The base separates Chicago deep-dish pizza most from other thick pizza styles. As an alternative of using flour in the 12- to 14-percent protein range, deep-dish dough features a lower protein content of 10½ to 11½ percent and gets only a little mix. 

This refers to the dough will form a light gluten network, trapping less gas from fermentation from other styles and thus rising less. Chicago deep-dish pizza also has a higher percentage of fat than the other types of thick pizzas. Hovering around the eight- to the ten-percent range as opposed to Sicilian’s two- to three-percent (bakers’ percentage). Though other thick pizzas use olive oil or soybean oil, the Chicago deep-dish pizza uses peanut oil. As a result, the dough is putty-like and easily spread across the base and up the sides of a 2½-inch-deep, round pan. 

Jon Porter of Chicago Pizza Tours says Chicago-stuffed pizza is an entirely changed more than the typical deep-dish pizza start in the Windy City. Its dough has more yeast, higher protein and a slower rise time than the cheese as well as toppings. The second sheet of dough is practical and covered by tomato sauce. The pan, as well as oven, are the same, though stuffed pizza is clearly exclusive in the landscape of Chicago pizza variations.                          
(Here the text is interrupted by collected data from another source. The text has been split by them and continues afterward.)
(** * zipcodetw: address normalisation, tokenisation, rules and the directory

    A shallow embedding of [zipcodetw/util.py] and the properties of it that
    the specification states.

    Text is Python 2 [unicode]: a sequence of code points.  The three regular
    expressions of the source are kept as syntax trees and run by a
    backtracking matcher with the leftmost, first-alternative-wins discipline
    of Python's [re] module. *)

From Stdlib Require Import ZArith NArith Lia Bool.
From Stdlib Require Import Strings.String Strings.Byte.
From stdpp Require Import gmap list sorting.

Local Open Scope N_scope.

(** ** Text *)

(** A character is a Unicode code point, a text is a list of them. *)
Definition char := N.
Abbreviation str := (list N).

(** The source file is UTF-8 ([# -*- coding: utf-8 -*-]); its [u'...']
    literals are decoded here the same way, so the literals below can be
    compared with the source character by character. *)
Fixpoint utf8_decode (bs : list N) : str :=
  match bs with
  | [] => []
  | b0 :: t =>
      if b0 <? 128 then b0 :: utf8_decode t
      else if b0 <? 224 then
        match t with
        | b1 :: t1 => ((b0 - 192) * 64 + (b1 - 128)) :: utf8_decode t1
        | _ => []
        end
      else if b0 <? 240 then
        match t with
        | b1 :: b2 :: t2 =>
            ((b0 - 224) * 4096 + (b1 - 128) * 64 + (b2 - 128)) :: utf8_decode t2
        | _ => []
        end
      else
        match t with
        | b1 :: b2 :: b3 :: t3 =>
            ((b0 - 240) * 262144 + (b1 - 128) * 4096 + (b2 - 128) * 64 + (b3 - 128))
              :: utf8_decode t3
        | _ => []
        end
  end.

Definition u (s : string) : str :=
  utf8_decode (map Byte.to_N (list_byte_of_string s)).

(** [c in u'...'] for a one-character [c]. *)
Definition inb (c : char) (s : str) : bool := existsb (N.eqb c) s.

Definition str_eqb (a b : str) : bool := bool_decide (a = b).

(** ** Regular expressions

    Only the constructs that the three patterns of the source use.
    Repetition is only ever applied to a character class there. *)
Inductive regex : Type :=
| Eps
| Cls (p : char -> bool)                (* one character of a class *)
| Seq (r1 r2 : regex)
| Alt (r1 r2 : regex)                   (* r1|r2, r1 tried first *)
| Opt (r : regex)                       (* r?  greedy *)
| Plus (p : char -> bool)               (* [..]+  greedy *)
| LazyMin (n : nat) (p : char -> bool)  (* [..]{n,}?  non-greedy *)
| Group (g : nat) (r : regex)           (* capturing group number g *)
| Ahead (r : regex)                     (* (?=r) *)
| NotAhead (r : regex)                  (* (?!r) *)
| NotBehind (p : char -> bool)          (* (?<![..]) *)
| Bol                                   (* ^ *)
| Eol.                                  (* $ *)

(** Matcher state: the text before the cursor (nearest character first), the
    text after it, and the groups captured so far. *)
Record mstate := MState {
  before : str;
  after : str;
  caps : list (nat * str)
}.

Definition consumed (st st' : mstate) : str :=
  take (length (after st) - length (after st')) (after st).

Definition set_cap (g : nat) (v : str) (st : mstate) : mstate :=
  MState (before st) (after st) ((g, v) :: caps st).

(** Python's [m.group(g)] as [findall] shows it: the last capture of the
    group, the empty text when the group took no part in the match. *)
Fixpoint get_cap (g : nat) (cs : list (nat * str)) : str :=
  match cs with
  | [] => []
  | (g', v) :: cs' => if Nat.eqb g g' then v else get_cap g cs'
  end.

Section Matcher.
Context {R : Type}.

(** [[..]*] greedy: as many as possible first, then one fewer, ... *)
Fixpoint greedy (p : char -> bool) (bef aft : str)
         (k : str -> str -> option R) : option R :=
  match aft with
  | c :: aft' =>
      if p c then
        match greedy p (c :: bef) aft' k with
        | Some x => Some x
        | None => k bef aft
        end
      else k bef aft
  | [] => k bef aft
  end.

(** [[..]*?] non-greedy: as few as possible first. *)
Fixpoint lazy (p : char -> bool) (bef aft : str)
         (k : str -> str -> option R) : option R :=
  match k bef aft with
  | Some x => Some x
  | None =>
      match aft with
      | c :: aft' => if p c then lazy p (c :: bef) aft' k else None
      | [] => None
      end
  end.

(** exactly [n] characters of the class *)
Fixpoint exactly (n : nat) (p : char -> bool) (bef aft : str)
         (k : str -> str -> option R) : option R :=
  match n with
  | O => k bef aft
  | S n' =>
      match aft with
      | c :: aft' => if p c then exactly n' p (c :: bef) aft' k else None
      | [] => None
      end
  end.
End Matcher.

(** The continuation [k] is the rest of the pattern: a failure of [k] makes
    the matcher try the next possibility, which is backtracking. *)
Fixpoint run (r : regex) (st : mstate) (k : mstate -> option mstate)
  : option mstate :=
  match r with
  | Eps => k st
  | Cls p =>
      match after st with
      | c :: aft' => if p c then k (MState (c :: before st) aft' (caps st)) else None
      | [] => None
      end
  | Seq r1 r2 => run r1 st (fun st1 => run r2 st1 k)
  | Alt r1 r2 =>
      match run r1 st k with
      | Some x => Some x
      | None => run r2 st k
      end
  | Opt r1 =>
      match run r1 st k with
      | Some x => Some x
      | None => k st
      end
  | Plus p =>
      exactly 1 p (before st) (after st)
        (fun b a => greedy p b a (fun b' a' => k (MState b' a' (caps st))))
  | LazyMin n p =>
      exactly n p (before st) (after st)
        (fun b a => lazy p b a (fun b' a' => k (MState b' a' (caps st))))
  | Group g r1 =>
      run r1 st (fun st' => k (set_cap g (consumed st st') st'))
  | Ahead r1 =>
      match run r1 st Some with
      | Some _ => k st
      | None => None
      end
  | NotAhead r1 =>
      match run r1 st Some with
      | Some _ => None
      | None => k st
      end
  | NotBehind p =>
      match before st with
      | c :: _ => if p c then None else k st
      | [] => k st
      end
  | Bol =>
      match before st with
      | [] => k st
      | _ => None
      end
  | Eol =>
      (* without re.M, $ is the end of the text or just before a final newline *)
      match after st with
      | [] => k st
      | [c] => if c =? 10 then k st else None
      | _ => None
      end
  end.

(** [pattern.match] at one position of the text. *)
Definition match_at (re : regex) (bef aft : str) : option mstate :=
  run re (MState bef aft []) Some.

(** The literal text [s] as a pattern. *)
Fixpoint Lit (s : str) : regex :=
  match s with
  | [] => Eps
  | [c] => Cls (N.eqb c)
  | c :: s' => Seq (Cls (N.eqb c)) (Lit s')
  end.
Outstanding to their similar mass, though styles are all baked in gas-fueled deck ovens at the around 400 F to 500 F. Exact currency ratios, pan oils, sauce provisions as well as cheese selections are up for an explanation.

Though descriptions should help you stay accurate while classifying your product, although you have to think of them more as starting points after limitations. The beauty of these profuse styles is their ability to provide a canvas for creative topping combinations, limited only by your imagination.